6. `docker compose --profile import run --rm openstreetmap ./bin/start`
(22M objects, ~30 min on an M2 Mac mini)
### pelias.json gotchas
A few non-obvious settings required for a self-hosted DACH deployment:
- **`adminLookup.enabled: false`** — Pelias tries to resolve country/region
hierarchies via "Who's On First" data by default. We don't import WOF,
so this must be disabled or import crashes with `unable to locate sqlite
folder`.
- **`leveldbpath: "/data/leveldb"`** — not `/tmp/leveldb`; the container
user (1001) needs write access and `/tmp` is not mounted.
- **`api.services.libpostal: { url: "..." }`** — must be an object, not a
string. The API's Joi schema rejects the string form.
- **Only declare services you actually run.** We used to list `placeholder`,
`pip`, and `interpolation` in `api.services` but never ran the containers;
Pelias logged `ENOTFOUND` errors on every query. Dropping the unused
entries makes Pelias degrade cleanly to libpostal-only parsing (warns
`service disabled` once at startup, then silent).
- **No `defaultParameters.boundary.country`** — Pelias only accepts a
single country value for `boundary.country`. Since our index only
contains DACH data anyway, we drop the filter entirely.

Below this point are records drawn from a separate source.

(** * SignalZero symbol store MCP server: a shallow embedding

    The development follows [symbol_store_server.py]: Python values as a
    JSON-shaped inductive type, [json.dumps(payload, indent=2,
    ensure_ascii=False)] as the recursive encoder of CPython's
    [json.encoder], the HTTP client as a small state-and-exception monad
    over a world that records every outbound call, the tool catalogue and
    the dispatcher [call_tool] on top of them. *)

From Stdlib Require Import ZArith String Ascii List Bool Lia DecimalString.
From Stdlib Require Import DecimalPos DecimalZ.
From stdpp Require Import gmap strings list.

Open Scope string_scope.

(** Text is built by concatenation throughout; let it simplify. *)
#[local] Arguments String.append !s1 s2 : simpl nomatch.

(** ** Python values *)

(** Characters of the text of a finite float: [float.__repr__] only ever
    produces digits, a sign, a point and an exponent mark. *)
Inductive float_glyph :=
| G0 | G1 | G2 | G3 | G4 | G5 | G6 | G7 | G8 | G9
| GPoint | GMinus | GPlus | GExp.

(** A Python float as this program observes it.  The program tests floats
    for truth and prints them, nothing else, so a finite float is carried
    by its shortest representation, the text of [repr], which is never
    empty. *)
Inductive pyfloat :=
| FNan
| FInf (negative : bool)
| FFinite (first : float_glyph) (rest : list float_glyph).

(** Values that travel through the server: tool arguments, remote
    payloads and the loaded interface description.  [JNull] is [None];
    a [dict] keeps its insertion order, so it is an association list. *)
#[local] Unset Elimination Schemes.
Inductive json :=
| JNull
| JBool (b : bool)
| JInt (z : Z)
| JFloat (f : pyfloat)
| JStr (s : string)
| JList (items : list json)
| JDict (entries : list (string * json)).
#[local] Set Elimination Schemes.

(** Induction over nested values. *)
Section json_induction.
Variable P : json -> Prop.
Hypothesis Hnull : P JNull.
Hypothesis Hbool : forall b, P (JBool b).
Hypothesis Hnum : forall z, P (JInt z).
Hypothesis Hfloat : forall f, P (JFloat f).
Hypothesis Hstr : forall s, P (JStr s).
Hypothesis Hlist : forall l, Forall P l -> P (JList l).
Hypothesis Hdict : forall d, Forall (fun kv => P (snd kv)) d -> P (JDict d).

Fixpoint json_nested_ind (o : json) : P o :=
  match o with
  | JNull => Hnull
  | JBool b => Hbool b
  | JInt z => Hnum z
  | JFloat f => Hfloat f
  | JStr s => Hstr s
  | JList l =>
      Hlist l ((fix go (l : list json) : Forall P l :=
                  match l with
                  | [] => Forall_nil_2 P
                  | x :: r => Forall_cons_2 P x r (json_nested_ind x) (go r)
                  end) l)
  | JDict d =>
      Hdict d ((fix go (d : list (string * json))
                 : Forall (fun kv => P (snd kv)) d :=
                  match d with
                  | [] => Forall_nil_2 _
                  | (k, v) :: r =>
                      Forall_cons_2 (fun kv => P (snd kv)) (k, v) r
                        (json_nested_ind v) (go r)
                  end) d)
  end.
End json_induction.

(** ** Text helpers *)

Definition quote_char : ascii := "034"%char.
Definition backslash_char : ascii := "092"%char.
Definition newline_char : ascii := "010"%char.
Definition space_char : ascii := " "%char.

Definition str1 (c : ascii) : string := String c EmptyString.

Definition NL : string := str1 newline_char.

(** [s * n] on strings. *)
Fixpoint str_repeat (s : string) (n : nat) : string :=
  match n with
  | O => ""
  | S k => s ++ str_repeat s k
  end.

(** [int.__repr__]: decimal digits with a leading minus sign. *)
Definition int_repr (z : Z) : string := NilZero.string_of_int (Z.to_int z).

Definition glyph_char (g : float_glyph) : ascii :=
  match g with
  | G0 => "0"%char | G1 => "1"%char | G2 => "2"%char | G3 => "3"%char
  | G4 => "4"%char | G5 => "5"%char | G6 => "6"%char | G7 => "7"%char
  | G8 => "8"%char | G9 => "9"%char
  | GPoint => "."%char
  | GMinus => "-"%char
  | GPlus => "+"%char
  | GExp => "e"%char
  end.

Fixpoint glyphs_text (l : list float_glyph) : string :=
  match l with
  | [] => ""
  | g :: r => String (glyph_char g) (glyphs_text r)
  end.

(** [float.__repr__], which is also [str] of a float. *)
Definition float_repr (f : pyfloat) : string :=
  match f with
  | FNan => "nan"
  | FInf false => "inf"
  | FInf true => "-inf"
  | FFinite g r => glyphs_text (g :: r)
  end.

(** [bool(x)] for a float: [x != 0.0]; both zeros print as below. *)
Definition float_is_zero (f : pyfloat) : bool :=
  match f with
  | FFinite g r =>
      String.eqb (glyphs_text (g :: r)) "0.0"
      || String.eqb (glyphs_text (g :: r)) "-0.0"
  | _ => false
  end.

(** Python truth value of a payload ([if data]). *)
Definition truthy (o : json) : bool :=
  match o with
  | JNull => false
  | JBool b => b
  | JInt z => negb (z =? 0)%Z
  | JFloat f => negb (float_is_zero f)
  | JStr s => negb (String.eqb s "")
  | JList l => match l with [] => false | _ => true end
  | JDict d => match d with [] => false | _ => true end
  end.

(** ** [json.dumps(payload, indent=2, ensure_ascii=False)]

    With [indent] given, [json.dumps] builds a [JSONEncoder] whose item
    separator is a comma and whose key separator is a colon and a space;
    [sort_keys] keeps its default [False] and [allow_nan] its default
    [True].  The functions below are [json.encoder]'s, at these
    settings. *)

Definition hex_digit (n : nat) : ascii :=
  if (n <? 10)%nat then ascii_of_nat (48 + n) else ascii_of_nat (87 + n).

(** [ESCAPE_DCT]: the replacement of one character matched by [ESCAPE],
    and the character itself when [ESCAPE] does not match it. *)
Definition escape_char (c : ascii) : string :=
  let n := nat_of_ascii c in
  if (n =? 92)%nat then String backslash_char (str1 backslash_char)
  else if (n =? 34)%nat then String backslash_char (str1 quote_char)
  else if (n =? 8)%nat then String backslash_char "b"
  else if (n =? 12)%nat then String backslash_char "f"
  else if (n =? 10)%nat then String backslash_char "n"
  else if (n =? 13)%nat then String backslash_char "r"
  else if (n =? 9)%nat then String backslash_char "t"
  else if (n <? 32)%nat then
    String backslash_char
      ("u00" ++ String (hex_digit (n / 16)) (str1 (hex_digit (n mod 16))))
  else str1 c.

Fixpoint escape_sub (s : string) : string :=
  match s with
  | EmptyString => ""
  | String c r => escape_char c ++ escape_sub r
  end.

(** [py_encode_basestring], the encoder chosen by [ensure_ascii=False]. *)
Definition py_encode_basestring (s : string) : string :=
  String quote_char (escape_sub s ++ str1 quote_char).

- **`features: { filename: "planet-latest.osm.pbf" }`** — required because
Geofabrik downloads come named `dach-latest.osm.pbf`, but Pelias'
openstreetmap importer looks for `planet-latest.osm.pbf` by default.
### Wrapper gotchas
- **`idleTimeout: 60`** on `Bun.serve` — the default 10 s cuts off cold
queries that hit Elasticsearch and libpostal in sequence. 60 s is
generous for the worst case while still catching actually-stuck
connections.
- **Colima bind-mount cache.** The mac-mini bind-mounts this repo's files
into several monitoring containers. Colima on macOS sometimes serves a
stale view of a bind-mounted file even after the file on disk changes.
After editing `scripts/generate-status-page.sh` (also bind-mounted into
`mana-status-gen`), restart the consuming container so it sees the
fresh content: `docker restart mana-status-gen`.
- **`host.docker.internal` doesn't resolve from blackbox-exporter** on
Colima, so the external monitoring can't probe pelias-api or
elasticsearch directly. Instead, the wrapper exposes `/health/pelias`
which proxies a request to Pelias; Prometheus probes that internal
endpoint inside the docker network. See `prometheus.yml` job
`blackbox-internal`.
## Testing
Two layers:
### Unit tests (`bun test`)
Fast, no dependencies. Locks in the subtle logic:
```bash
cd services/mana-geocoding
bun test
```
- `src/lib/__tests__/category-map.test.ts` — Pelias→PlaceCategory
priority resolution.
- `src/lib/__tests__/osm-category-map.test.ts` — raw OSM-tag→PlaceCategory
mapping used by Photon + Nominatim (since they emit `class:type` rather
than Pelias's curated taxonomy).
- `src/lib/__tests__/cache.test.ts` — LRU eviction order, TTL expiry,
move-to-end on `get`, size tracking.
- `src/lib/__tests__/rate-limiter.test.ts` — single-token rate limiter
(used to enforce Nominatim's 1 req/sec policy). FIFO order, abort
cleanup, busy-flag release on aborted interval-wait.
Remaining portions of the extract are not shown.